[TASK BRIEF]:
Each line below containing the word "induction" needs to be shown.
+---+
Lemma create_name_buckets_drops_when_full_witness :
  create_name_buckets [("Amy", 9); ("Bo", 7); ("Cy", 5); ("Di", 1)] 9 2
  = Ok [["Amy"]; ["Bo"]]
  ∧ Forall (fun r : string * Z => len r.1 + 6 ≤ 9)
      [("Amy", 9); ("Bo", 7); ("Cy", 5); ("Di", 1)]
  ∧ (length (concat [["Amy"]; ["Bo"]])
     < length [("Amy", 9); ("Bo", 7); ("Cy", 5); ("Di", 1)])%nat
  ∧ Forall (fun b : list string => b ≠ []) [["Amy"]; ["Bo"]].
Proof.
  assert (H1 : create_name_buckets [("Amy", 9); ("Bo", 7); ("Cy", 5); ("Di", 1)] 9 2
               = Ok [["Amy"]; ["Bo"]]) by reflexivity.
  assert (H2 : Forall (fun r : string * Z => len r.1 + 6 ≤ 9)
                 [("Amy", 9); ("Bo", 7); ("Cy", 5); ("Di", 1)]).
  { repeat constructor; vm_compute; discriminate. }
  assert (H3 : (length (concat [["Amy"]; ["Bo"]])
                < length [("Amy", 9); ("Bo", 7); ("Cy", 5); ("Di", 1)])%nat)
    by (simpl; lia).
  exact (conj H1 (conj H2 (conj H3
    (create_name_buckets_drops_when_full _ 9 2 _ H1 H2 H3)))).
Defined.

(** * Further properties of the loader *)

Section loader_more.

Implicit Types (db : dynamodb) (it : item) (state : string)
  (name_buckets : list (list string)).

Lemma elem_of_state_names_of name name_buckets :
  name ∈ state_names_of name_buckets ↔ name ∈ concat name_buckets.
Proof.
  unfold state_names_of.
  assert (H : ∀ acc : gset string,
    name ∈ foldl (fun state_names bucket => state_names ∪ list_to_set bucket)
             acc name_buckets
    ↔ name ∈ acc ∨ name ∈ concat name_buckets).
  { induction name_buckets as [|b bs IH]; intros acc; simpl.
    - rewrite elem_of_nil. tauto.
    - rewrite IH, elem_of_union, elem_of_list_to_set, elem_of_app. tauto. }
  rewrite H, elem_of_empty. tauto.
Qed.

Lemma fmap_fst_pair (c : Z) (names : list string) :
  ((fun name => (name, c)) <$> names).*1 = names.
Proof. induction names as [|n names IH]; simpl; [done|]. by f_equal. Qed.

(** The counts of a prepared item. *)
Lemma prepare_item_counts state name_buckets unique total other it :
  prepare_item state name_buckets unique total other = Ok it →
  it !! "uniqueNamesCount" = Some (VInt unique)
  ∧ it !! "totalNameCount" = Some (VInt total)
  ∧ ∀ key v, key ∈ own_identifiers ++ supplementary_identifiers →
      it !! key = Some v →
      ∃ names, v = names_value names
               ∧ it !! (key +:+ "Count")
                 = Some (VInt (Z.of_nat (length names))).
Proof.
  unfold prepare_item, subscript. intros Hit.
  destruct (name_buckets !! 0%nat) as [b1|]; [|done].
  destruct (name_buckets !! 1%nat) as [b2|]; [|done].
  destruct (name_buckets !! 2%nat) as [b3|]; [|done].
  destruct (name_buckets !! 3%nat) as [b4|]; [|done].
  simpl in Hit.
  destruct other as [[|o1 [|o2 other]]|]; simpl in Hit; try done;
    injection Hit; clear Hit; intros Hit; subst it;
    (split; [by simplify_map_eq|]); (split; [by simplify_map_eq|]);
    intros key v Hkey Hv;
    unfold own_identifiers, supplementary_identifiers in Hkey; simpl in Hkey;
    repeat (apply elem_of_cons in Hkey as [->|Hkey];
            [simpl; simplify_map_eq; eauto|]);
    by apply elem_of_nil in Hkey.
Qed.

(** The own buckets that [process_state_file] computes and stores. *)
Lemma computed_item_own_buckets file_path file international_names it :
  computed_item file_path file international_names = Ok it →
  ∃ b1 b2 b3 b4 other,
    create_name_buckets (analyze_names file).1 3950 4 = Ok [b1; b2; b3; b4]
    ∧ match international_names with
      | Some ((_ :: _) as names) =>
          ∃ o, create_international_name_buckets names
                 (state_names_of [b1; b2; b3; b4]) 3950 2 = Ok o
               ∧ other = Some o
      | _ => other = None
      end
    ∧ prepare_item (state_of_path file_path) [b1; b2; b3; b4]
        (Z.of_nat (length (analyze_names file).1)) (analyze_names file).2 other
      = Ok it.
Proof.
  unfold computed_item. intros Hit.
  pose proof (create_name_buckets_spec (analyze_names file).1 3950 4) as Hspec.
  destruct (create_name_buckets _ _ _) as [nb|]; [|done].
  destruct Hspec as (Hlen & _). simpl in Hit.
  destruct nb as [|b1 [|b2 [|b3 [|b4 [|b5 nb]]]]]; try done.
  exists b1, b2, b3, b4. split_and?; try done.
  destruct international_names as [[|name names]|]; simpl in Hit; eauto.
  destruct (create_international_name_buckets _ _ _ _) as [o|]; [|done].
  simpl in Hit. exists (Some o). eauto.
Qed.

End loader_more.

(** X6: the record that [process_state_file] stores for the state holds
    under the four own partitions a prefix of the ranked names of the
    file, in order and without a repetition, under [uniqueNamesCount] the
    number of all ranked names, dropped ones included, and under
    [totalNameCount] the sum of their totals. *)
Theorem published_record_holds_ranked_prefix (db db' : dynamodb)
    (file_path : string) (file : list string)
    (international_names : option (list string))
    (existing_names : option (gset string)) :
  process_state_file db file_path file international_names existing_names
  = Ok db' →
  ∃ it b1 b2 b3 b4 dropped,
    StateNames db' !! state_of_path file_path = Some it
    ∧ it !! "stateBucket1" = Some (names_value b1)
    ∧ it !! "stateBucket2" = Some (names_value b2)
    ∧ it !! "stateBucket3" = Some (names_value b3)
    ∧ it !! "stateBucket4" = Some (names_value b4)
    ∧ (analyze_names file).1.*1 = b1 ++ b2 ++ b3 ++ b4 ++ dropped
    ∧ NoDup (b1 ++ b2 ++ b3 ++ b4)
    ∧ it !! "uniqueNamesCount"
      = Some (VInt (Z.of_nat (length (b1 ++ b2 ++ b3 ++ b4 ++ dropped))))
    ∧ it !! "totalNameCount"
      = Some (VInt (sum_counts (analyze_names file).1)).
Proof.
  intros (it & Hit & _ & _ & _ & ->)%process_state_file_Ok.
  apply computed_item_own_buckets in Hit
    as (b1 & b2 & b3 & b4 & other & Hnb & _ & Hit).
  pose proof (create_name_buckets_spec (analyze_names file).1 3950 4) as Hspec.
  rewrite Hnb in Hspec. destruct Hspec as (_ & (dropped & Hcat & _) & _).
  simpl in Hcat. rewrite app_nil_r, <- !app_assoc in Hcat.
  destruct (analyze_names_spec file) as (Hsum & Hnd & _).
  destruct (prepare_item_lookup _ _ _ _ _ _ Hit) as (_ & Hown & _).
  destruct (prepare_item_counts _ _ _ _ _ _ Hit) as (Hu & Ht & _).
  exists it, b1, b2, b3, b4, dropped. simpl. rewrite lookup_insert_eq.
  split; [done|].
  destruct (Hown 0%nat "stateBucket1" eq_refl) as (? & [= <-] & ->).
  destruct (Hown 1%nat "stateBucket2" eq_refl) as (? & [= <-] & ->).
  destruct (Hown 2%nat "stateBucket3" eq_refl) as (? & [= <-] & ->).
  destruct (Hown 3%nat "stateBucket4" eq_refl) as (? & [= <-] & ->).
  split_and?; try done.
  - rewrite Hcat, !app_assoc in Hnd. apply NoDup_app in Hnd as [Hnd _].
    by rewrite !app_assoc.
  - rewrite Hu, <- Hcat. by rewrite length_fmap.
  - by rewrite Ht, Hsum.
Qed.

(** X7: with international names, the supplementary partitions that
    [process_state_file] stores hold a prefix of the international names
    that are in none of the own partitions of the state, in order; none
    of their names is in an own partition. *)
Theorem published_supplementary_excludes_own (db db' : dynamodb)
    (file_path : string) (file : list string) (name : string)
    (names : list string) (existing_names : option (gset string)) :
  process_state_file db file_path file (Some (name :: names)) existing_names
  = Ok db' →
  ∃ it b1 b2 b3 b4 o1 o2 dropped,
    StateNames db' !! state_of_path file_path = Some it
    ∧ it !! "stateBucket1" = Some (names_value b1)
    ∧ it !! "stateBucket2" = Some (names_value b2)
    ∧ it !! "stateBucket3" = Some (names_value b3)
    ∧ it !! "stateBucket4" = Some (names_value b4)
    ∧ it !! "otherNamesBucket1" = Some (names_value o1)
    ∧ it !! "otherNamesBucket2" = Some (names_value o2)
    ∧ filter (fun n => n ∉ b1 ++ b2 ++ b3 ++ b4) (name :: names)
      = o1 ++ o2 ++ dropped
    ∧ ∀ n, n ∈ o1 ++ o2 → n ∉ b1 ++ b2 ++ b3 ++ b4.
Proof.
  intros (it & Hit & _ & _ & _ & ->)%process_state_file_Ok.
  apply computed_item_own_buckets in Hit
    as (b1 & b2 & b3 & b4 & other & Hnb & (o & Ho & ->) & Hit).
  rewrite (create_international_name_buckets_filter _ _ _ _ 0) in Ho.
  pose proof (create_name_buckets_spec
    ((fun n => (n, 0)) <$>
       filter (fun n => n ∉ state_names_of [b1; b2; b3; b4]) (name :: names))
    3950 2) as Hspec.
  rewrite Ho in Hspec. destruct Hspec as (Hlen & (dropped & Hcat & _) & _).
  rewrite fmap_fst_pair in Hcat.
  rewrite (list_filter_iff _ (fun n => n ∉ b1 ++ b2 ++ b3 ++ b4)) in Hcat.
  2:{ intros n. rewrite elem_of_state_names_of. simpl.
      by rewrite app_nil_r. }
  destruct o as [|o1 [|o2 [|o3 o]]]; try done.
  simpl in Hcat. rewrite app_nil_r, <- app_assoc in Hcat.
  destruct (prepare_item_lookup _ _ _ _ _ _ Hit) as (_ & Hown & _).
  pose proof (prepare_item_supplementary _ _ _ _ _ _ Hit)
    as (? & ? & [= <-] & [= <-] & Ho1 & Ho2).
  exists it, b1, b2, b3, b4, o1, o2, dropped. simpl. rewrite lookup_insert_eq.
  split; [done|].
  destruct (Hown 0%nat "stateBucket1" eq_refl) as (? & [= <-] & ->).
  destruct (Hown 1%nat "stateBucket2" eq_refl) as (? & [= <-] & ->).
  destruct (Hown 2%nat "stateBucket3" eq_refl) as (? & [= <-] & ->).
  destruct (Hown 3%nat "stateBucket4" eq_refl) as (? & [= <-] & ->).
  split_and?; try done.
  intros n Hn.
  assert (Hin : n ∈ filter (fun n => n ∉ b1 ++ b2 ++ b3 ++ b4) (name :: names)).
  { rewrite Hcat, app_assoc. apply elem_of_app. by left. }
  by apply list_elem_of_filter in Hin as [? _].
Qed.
+---+
[WRITTEN ANSWER]:
  { induction name_buckets as [|b bs IH]; intros acc; simpl.
Proof. induction names as [|n names IH]; simpl; [done|]. by f_equal. Qed.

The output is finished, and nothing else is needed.